> [Task requirements]
Copy each line of the records that holds the string "SetFgActive".

> [Source material]
(** The new tables of an operation that cannot fail. *)
Definition op_state (o : op) (s : state) : state :=
  match o with
  | SigChld _ => s
  | JobAdd pid n => fst (job_add pid n s)
  | JobAddMemberBg id pid => job_add_member_bg id pid s
  | GroupAdd pgid n => group_add pgid n s
  | GroupAddMember pgid pid n => group_add_member pgid pid n s
  | SetFgActive b => set_fg_active b s
  | SetAtPrompt b => set_at_prompt b s
  | Flush => fst (flush_pending_bg_messages s)
  | FlushEnd => set_pending s []
  | MarkGroupStopped pgid => fst (mark_group_stopped pgid s)
  | MarkGroupRunning pgid => mark_group_running pgid s
  | GroupRemove pgid => group_remove pgid s
  | Activities read => fst (activities_print read s)
  | TerminalInit pid => terminal_init pid s
  | GiveTerminalTo pgid => give_terminal_to pgid s
  | ReclaimTerminal => reclaim_terminal s
  | SigInt => fst (sigint_handler s)
  end.

Definition exec_op (o : op) : M state jobs_error () :=
  match o with
  | SigChld children => sigchld_handler children
  | _ => modify (op_state o)
  end.

Fixpoint exec_ops (ops : list op) : M state jobs_error () :=
  match ops with
  | [] => mret ()
  | o :: ops => exec_op o ;; exec_ops ops
  end.

Definition step (s s' : state) : Prop := ∃ o, exec_op o s = (Ret (), s').

Lemma step_sigchld children s s' : sigchld_handler children s = (Ret (), s') → step s s'.
Proof. intros H. by exists (SigChld children). Qed.

Lemma step_op o s : (∀ children, o ≠ SigChld children) → step s (op_state o s).
Proof. intros H. exists o. destruct o; try done. by destruct (H children). Qed.

Lemma step_set_fg_active b s : step s (set_fg_active b s).
Proof. by apply (step_op (SetFgActive b)). Qed.

Lemma step_set_at_prompt b s : step s (set_at_prompt b s).
Proof. by apply (step_op (SetAtPrompt b)). Qed.

Lemma step_flush s : step s (fst (flush_pending_bg_messages s)).
Proof. by apply (step_op Flush). Qed.

Lemma step_mark_group_stopped pgid s : step s (fst (mark_group_stopped pgid s)).
Proof. by apply (step_op (MarkGroupStopped pgid)). Qed.

Lemma step_mark_group_running pgid s : step s (mark_group_running pgid s).
Proof. by apply (step_op (MarkGroupRunning pgid)). Qed.

Lemma step_group_remove pgid s : step s (group_remove pgid s).
Proof. by apply (step_op (GroupRemove pgid)). Qed.

Lemma step_give_terminal_to pgid s : step s (give_terminal_to pgid s).
Proof. by apply (step_op (GiveTerminalTo pgid)). Qed.

Lemma step_reclaim_terminal s : step s (reclaim_terminal s).
Proof. by apply (step_op ReclaimTerminal). Qed.

Inductive reachable : state → Prop :=
  | reachable_init : reachable init_state
  | reachable_step s s' : reachable s → step s s' → reachable s'.

(** ** Table lemmas *)
Lemma fmap_alter_same {A B} (f : A → B) (g : A → A) (i : nat) (l : list A) :
  (∀ x, f (g x) = f x) → f <$> alter g i l = f <$> l.
Proof.
  intros Hf. revert i. induction l as [|x l IH]; intros [|i]; try done; cbn.
  - by rewrite Hf.
  - f_equal. apply IH.
Qed.

Lemma fmap_update_first_same {A B} (f : A → B) t (g : A → A) (l : list A) :
  (∀ x, f (g x) = f x) → f <$> update_first t g l = f <$> l.
Proof.
  intros Hf. unfold update_first. destruct (find_index t l); [|done].
  by apply fmap_alter_same.
Qed.

Lemma find_index_Some {A} (t : A → bool) (l : list A) i :
  find_index t l = Some i →
  (∃ x, l !! i = Some x ∧ t x = true) ∧ ∀ j y, (j < i)%nat → l !! j = Some y → t y = false.
Proof.
  revert i. induction l as [|x l IH]; intros i H; [done|]. simpl in H.
  destruct (t x) eqn:Ht.
  - simplify_eq. split; [by exists x|]. intros; lia.
  - destruct (find_index t l) as [k|]; [|done]. simplify_eq/=.
    destruct (IH k eq_refl) as [Hx Hy]. split; [done|].
    intros [|j] y Hj Hl; [by simplify_eq/=|]. eapply Hy; [|done]. lia.
Qed.

Lemma find_index_None {A} (t : A → bool) (l : list A) :
  find_index t l = None ↔ ∀ x, x ∈ l → t x = false.
Proof.
  induction l as [|x l IH]; simpl.
  { split; [by intros _ x ?%elem_of_nil|done]. }
  destruct (t x) eqn:Ht.
  - split; [done|]. intros H. rewrite H in Ht; [done|by left].
  - destruct (find_index t l) as [k|]; simpl.
    + split; [done|]. intros H. destruct IH as [_ IH]. exfalso.
      discriminate IH. intros y Hy. apply H. by right.
    + split; [|done]. intros _ y [->|Hy]%elem_of_cons; [done|]. by apply IH.
Qed.

(** ** The invariant of the tables *)
Definition job_names (s : state) : list cstr := bj_cmd_name <$> jobs s.
Definition group_names (s : state) : list cstr := pg_cmd_name <$> groups s.
Definition proc_names (s : state) : list cstr := pe_cmd_name <$> procs s.
Definition fits (n : nat) (l : list cstr) : Prop := Forall (λ c, (length c ≤ n)%nat) l.

Record inv (s : state) : Prop := {
  inv_jobs : Z.of_nat (length (job_names s)) ≤ MAX_JOBS;
  inv_groups : Z.of_nat (length (group_names s)) ≤ MAX_JOBS;
  inv_procs : Z.of_nat (length (proc_names s)) ≤ MAX_PROCS;
  inv_pending : Z.of_nat (length (pending_msgs s)) ≤ MAX_PENDING;
  inv_msgs : Forall (λ m, Z.of_nat (length m) + 1 ≤ MSG_LEN) (pending_msgs s);
  inv_job_names : fits 255 (job_names s);
  inv_group_names : fits 255 (group_names s);
  inv_proc_names : fits 63 (proc_names s);
  inv_ids : pg_job_id <$> groups s = seqZ 1 (Z.of_nat (length (groups s)));
  inv_next : next_job_number s = 1 + Z.of_nat (length (groups s));
}.

Lemma inv_ext s s' :
  inv s → job_names s' = job_names s → group_names s' = group_names s →
  proc_names s' = proc_names s → pending_msgs s' = pending_msgs s →
  pg_job_id <$> groups s' = pg_job_id <$> groups s →
  next_job_number s' = next_job_number s → inv s'.
Proof.
  intros [] Hj Hg Hp Hm Hi Hn.
  assert (Hl : length (groups s') = length (groups s))
    by (by rewrite <-(length_fmap pg_job_id (groups s')), Hi, length_fmap).
  split; rewrite ?Hj, ?Hg, ?Hp, ?Hm, ?Hi, ?Hn, ?Hl; done.
Qed.

Lemma fits_snoc n l c : fits n l → fits n (l ++ [take n c]).
Proof.
  intros H. apply Forall_app. split; [done|]. constructor; [|constructor].
  rewrite length_take. lia.
Qed.

Lemma mark_proc_exited_inv s pid : inv s → inv (mark_proc_exited pid s).
Proof.
  intros H. eapply inv_ext; try done. unfold proc_names, mark_proc_exited. simpl.
  by apply fmap_update_first_same.
Qed.

Lemma reap_inv pid status s : inv s → inv (snd (reap pid status s)).
Proof.
  intros H%(mark_proc_exited_inv _ pid). unfold reap.
  destruct (find_job_index_by_pid _ pid) as [idx|]; [|done].
  set (s1 := set_jobs _ _). assert (H1 : inv s1).
  { eapply inv_ext; try done. by apply fmap_alter_same. }
  destruct (exit_message _ pid status) as [msg|]; [|done].
  repeat case_decide; try done. cbn [snd].
  destruct H1. split; try done; simpl in *.
  - rewrite length_app. simpl. unfold MAX_PENDING in *. lia.
  - apply Forall_app. auto.
Qed.

Lemma sigchld_handler_inv children s : inv s → inv (snd (sigchld_handler children s)).
Proof.
  revert s. induction children as [|[pid status] children IH]; intros s H; [done|].
  apply (reap_inv pid status) in H. simpl. unfold mbind, M_bind.
  destruct (reap pid status s) as [[[]|e|] s1]; [by apply IH|done..].
Qed.

Lemma sigchld_never_waits children s s' : sigchld_handler children s ≠ (NoFuel, s').
Proof.
  revert s. induction children as [|[pid status] children IH]; intros s H; [done|].
  simpl in H. unfold mbind, M_bind in H.
  destruct (reap pid status s) as [[[]|e|] s1] eqn:E; try done; [by eapply IH|].
  unfold reap in E. repeat case_match; simplify_eq.
Qed.

Lemma print_members_same read g ps :
  pe_cmd_name <$> fst (print_members read g ps) = pe_cmd_name <$> ps.
Proof.
  induction ps as [|p ps IH]; [done|]. simpl.
  destruct (print_members read g ps) as [ps' out]. simpl in IH.
  repeat case_match; cbn [fst]; rewrite !fmap_cons, IH; done.
Qed.

Lemma print_groups_same read gs ps :
  let r := print_groups read gs ps in
  pg_cmd_name <$> fst (fst r) = pg_cmd_name <$> gs ∧
  pg_job_id <$> fst (fst r) = pg_job_id <$> gs ∧
  pe_cmd_name <$> snd (fst r) = pe_cmd_name <$> ps.
Proof.
  revert ps. induction gs as [|g gs IH]; intros ps; [done|]. simpl.
  destruct (print_members read g ps) as [ps1 out1] eqn:E.
  pose proof (print_members_same read g ps) as Hm. rewrite E in Hm. simpl in Hm.
  destruct (IH ps) as (H1 & H2 & H3). destruct (IH ps1) as (H4 & H5 & H6).
  destruct (print_groups read gs ps) as [[gs' ps'] out].
  destruct (print_groups read gs ps1) as [[gs2 ps2] out2]. simpl in *.
  repeat case_match; cbn [fst snd]; rewrite ?fmap_cons, ?H1, ?H2, ?H4, ?H5;
    split_and!; try done; by rewrite H6.
Qed.

Lemma exec_op_inv o s : inv s → inv (snd (exec_op o s)).
Proof.
  intros H. destruct o as [children|pid n|id pid|pgid n|pgid pid n| | | | |pgid
    |pgid|pgid|read| | | |]; cbn [exec_op op_state snd modify].
  - by apply sigchld_handler_inv.
  - unfold job_add. case_decide; [|done]. destruct H. split; try done; simpl in *;
      unfold job_names in *; simpl; rewrite fmap_app.
    + rewrite length_app, length_fmap. simpl. unfold MAX_JOBS in *. lia.
    + by apply fits_snoc.
  - unfold job_add_member_bg. case_decide; [|done]. destruct H. split; try done;
      unfold job_names in *; simpl in *; rewrite fmap_app.
    + rewrite length_app, length_fmap. simpl. unfold MAX_JOBS in *. lia.
    + by apply (fits_snoc 255 _ []).
  - unfold group_add. case_decide; [|done]. destruct H. split; try done;
      unfold group_names in *; simpl in *; rewrite ?fmap_app.
    + rewrite length_app, length_fmap. simpl. unfold MAX_JOBS in *. lia.
    + by apply fits_snoc.
    + rewrite inv_ids0, length_app. simpl. rewrite inv_next0, Nat2Z.inj_add.
      rewrite (seqZ_app 1 _ 1) by lia. done.
    + rewrite length_app. simpl. lia.
  - unfold group_add_member. case_decide; [|done]. destruct H. split; try done;
      unfold proc_names in *; simpl in *; rewrite fmap_app.
    + rewrite length_app, length_fmap. simpl. unfold MAX_PROCS in *. lia.
    + by apply fits_snoc.
  - by eapply inv_ext.
  - by eapply inv_ext.
  - unfold flush_pending_bg_messages. destruct (pending_msgs s) eqn:E; [done|].
    destruct H. split; try done.
  - destruct H. split; try done.
  - unfold mark_group_stopped. destruct (find_index _ _); [|done].
    eapply inv_ext; try done; by apply fmap_alter_same.
  - eapply inv_ext; try done; by apply fmap_update_first_same.
  - eapply inv_ext; try done; try (by apply fmap_update_first_same).
    unfold proc_names, group_remove. simpl. rewrite <-list_fmap_compose.
    apply list_fmap_ext. intros _ p _. simpl. by case_match.
  - unfold activities_print. pose proof (print_groups_same read (groups s) (procs s)) as Hp.
    destruct (print_groups read (groups s) (procs s)) as [[gs ps] out]. simpl in *.
    destruct Hp as (H1 & H2 & H3). by eapply inv_ext.
  - by eapply inv_ext.
  - by eapply inv_ext.
  - by eapply inv_ext.
  - by eapply inv_ext.
Qed.

Lemma init_inv : inv init_state.
Proof. split; try done; repeat constructor. Qed.

Lemma reachable_inv s : reachable s → inv s.
Proof.
  induction 1 as [|s s' _ IH [o Ho]]; [apply init_inv|].
  apply (exec_op_inv o) in IH. by rewrite Ho in IH.
Qed.

Lemma exec_ops_inv ops s : inv s → inv (snd (exec_ops ops s)).
Proof.
  revert s. induction ops as [|o ops IH]; intros s H; [done|].
  apply (exec_op_inv o) in H. simpl. unfold mbind, M_bind.
  destruct (exec_op o s) as [[[]|e|] s1]; [by apply IH|done..].
Qed.

(** ** What activities shows *)
Section ActivitiesSpec.
Context (read_stat : Z → option cstr).

(** The members of [g] that are listed. *)
Definition listed (g : proc_group) (p : proc_entry) : bool :=
  (pe_pgid p =? pg_pgid g) && pe_active p && proc_live read_stat (pe_pid p).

> [Task response]
  | SetFgActive b => set_fg_active b s
Proof. by apply (step_op (SetFgActive b)). Qed.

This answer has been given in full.